2016年6月27日月曜日

【駆け出しのころ】熊谷組執行役員九州支店長・梶山雅生氏

◇人とのつながりを大切に◇

 就職活動でいろいろな会社を訪問させていただいたのですが、そこで「熊谷組はすごい」といったことをよく聞きました。当時の熊谷組は、国内だけでなく、海外でも積極的に事業展開していたころで、実際に訪れた会社の中でも一番に輝いて見えたのが、入社したいと思った理由です。

 最初の現場は、JR京葉線の東京駅乗り入れ部のシールド工事でした。このトンネルは単線トンネルを二つ重ね合わせたマルチフェース(MF)シールドが初めて採用された現場です。

 有識者と発注者である国鉄(当時)の方々、熊谷組の技術陣が設計と実証実験を重ねて技術開発したものであり、私が配属されたのは、まだどのような工法で施工するかを検討している時でした。

 施工は順調に進んだのですが、シールドの先端部に人が一度入らなければいけない状況になったことがありました。ですが、最初というのは気が引けるもので、誰も入りたがらずにいると、先輩の一人が「俺がやる」と言って中に入って行かれたんです。土木の仕事に懸ける人のすごさを見たようで、そうやって皆を引っ張っていくのが工事を進めるのに大事なことだと実感した時でもありました。

 このプロジェクトに技術開発から施工まで一貫して携わることができたのは非常に良い経験となり、その後の仕事の進め方に大きな影響を及ぼしたと思っています。

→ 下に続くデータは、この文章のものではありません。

(* ===== verification/ExpertVecProps.v ===== *)
(** * The vectorised balancing

    The maps that [make_redundant_experts_chunkwise] builds in a chunk, and of all chunks together.  Balancing between
    the GPUs and packing of groups only rearrange, so that [deepseek_vec.rebalance_experts] returns maps that
    belong together. *)

From S2P Require Import Prelude RadixKey PyFloat ExpertBalance ExpertProps ExpertPlace ExpertRebalance ExpertDispatch ExpertVec.

Lemma zlen_insert {A} i (x : A) l : zlen (<[i := x]> l) = zlen l.
Proof. unfold zlen. by rewrite length_insert. Qed.

(** The row of an expert lists [c] physical experts, the places of [v] in [p2l] from [p] on, and then padding. *)
Record row_lists (p : Z) (p2l : list Z) (v : Z) (row : list Z) (c : Z) : Prop := {
  rl_count : 1 ≤ c ≤ zlen row;
  rl_pad : drop (Z.to_nat c) row = replicate (length row - Z.to_nat c) (-1);
  rl_nodup : NoDup (take (Z.to_nat c) row);
  rl_in x : x ∈ take (Z.to_nat c) row ↔ p ≤ x ∧ p2l !! Z.to_nat (x - p) = Some v
}.

(** One more place. *)
Lemma row_lists_add p p2l v row c x : row_lists p p2l v row c → c < zlen row → x = p + zlen p2l → 0 ≤ p →
  row_lists p (p2l ++ [v]) v (<[Z.to_nat c := x]> row) (c + 1).
Proof.
  intros [Hc Hpad Hnd Hin] Hlt -> Hp. unfold zlen in *. assert (Ht : take (Z.to_nat (c + 1)) (<[Z.to_nat c := p + Z.of_nat (length p2l)]> row)
     = take (Z.to_nat c) row ++ [p + Z.of_nat (length p2l)]).
  { rewrite Z2Nat.inj_add, Nat.add_1_r by lia. rewrite (take_S_r _ _ (p + Z.of_nat (length p2l))) by (apply list_lookup_insert_eq; lia). by rewrite take_insert_ge. }
  split.
  - unfold zlen. rewrite length_insert. lia.
  - rewrite length_insert, drop_insert_lt by lia. replace (Z.to_nat (c + 1)) with (Z.to_nat c + 1)%nat by lia. rewrite <- drop_drop, Hpad, drop_replicate. f_equal. lia.
  - rewrite Ht. apply NoDup_app. split; [done|]. split; [|apply NoDup_singleton]. intros y Hy%Hin ->%list_elem_of_singleton. destruct Hy as [_ Hy].
    apply lookup_lt_Some in Hy. lia.
  - intros y. rewrite Ht, elem_of_app, Hin, list_elem_of_singleton. split.
    + intros [[? Hy]| ->]; [split; [done|]; by apply lookup_app_l_Some|]. split; [lia|]. rewrite lookup_app_r by lia. by replace (_ - _)%nat with 0%nat by lia.
    + intros [? Hy]. apply lookup_app_Some in Hy as [Hy|[Hge Hy]]; [by left|]. right. apply list_lookup_singleton_Some in Hy as [? _]. lia.
Qed.

Lemma row_lists_other p p2l v v' row c : row_lists p p2l v row c → v' ≠ v → row_lists p (p2l ++ [v']) v row c.
Proof.
  intros [Hc Hpad Hnd Hin] Hv. split; [done|done|done|]. intros y. rewrite Hin. split; intros [? Hy]; (split; [done|]).
  - by apply lookup_app_l_Some.
  - apply lookup_app_Some in Hy as [Hy|[Hge Hy]]; [done|]. apply list_lookup_singleton_Some in Hy as [_ ?]. done.
Qed.

(** ** A chunk *)

Section chunk.
Context {F : Type} `{PyNum F}.

Lemma step_values_ok e (row : list F) count n : (0 < n)%nat → length row = n → length count = n → ∃ vs, step_values e row count = Ok vs ∧ length vs = n.
Proof.
  intros Hn Hr Hc. unfold step_values. set (score := imap _ _). assert (Hs : length score = n) by (unfold score; rewrite length_imap, length_zip_with; lia).
  set (score1 := zip_with _ _ _). assert (Hs1 : length score1 = n) by (unfold score1; rewrite length_zip_with; lia).
  destruct (argmax_range score) as (i & -> & Hi); [lia|]. cbn [mbind res_bind].
  destruct (lookup_lt_is_Some_2 score i Hi) as [m ->]. destruct (lookup_lt_is_Some_2 score1 i ltac:(lia)) as [s1 ->].
  destruct (argmax_range (<[i := s1]> score)) as (i2 & -> & Hi2); [rewrite length_insert; lia|]. cbn [mbind res_bind].
  destruct (lookup_lt_is_Some_2 _ i2 Hi2) as [m2 ->]. eexists. split; [done|]. rewrite length_insert, length_replicate, length_insert. done.
Qed.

 その後、東京湾横断道路建設工事を担当しました。ここでは施工管理をしながら、後輩にいろいろ教える立場になっていました。かつて自分が教えられたように、事務所にいるのではなく、現場をしっかり見るよう指導してきたつもりです。私たちの仕事は書類でものができるわけではありません。現場で見て聞いたことを施工管理に生かすのがとても重要です。

 現場では、働いている人同士はもちろんですが、顔見知りでない方が来られてもしっかりあいさつするように言っています。それと上の人が話したことをただ伝達するのではなく、自分の言葉で話すことが大切です。現場事務所で昼に皆が集まっての打ち合わせは発表の場ですから、その前に協力会社の人たちなどと個別にどれだけ打ち合わせしておくか。これが大事です。

 若い人たちには、人とのつながりの中でいろいろなことをやってほしいと期待しています。自らいろいろと発信していくことで、自分自身が成長できるものです。お客さまと接する場合にも、営業だけでなく、現場や管理を担当する人も積極的にお話しさせていただき少しでも会社をアピールしてほしいと思っています。

 (かじやま・まさお)1985年東大農学部農業工学科農業土木専修卒、熊谷組入社。土木事業本部鉄道営業部部長、執行役員鉄道プロジェクト推進室室長、同鉄道プロジェクト推進本部長兼鉄道営業担当、16年5月から現職。福岡県出身、55歳。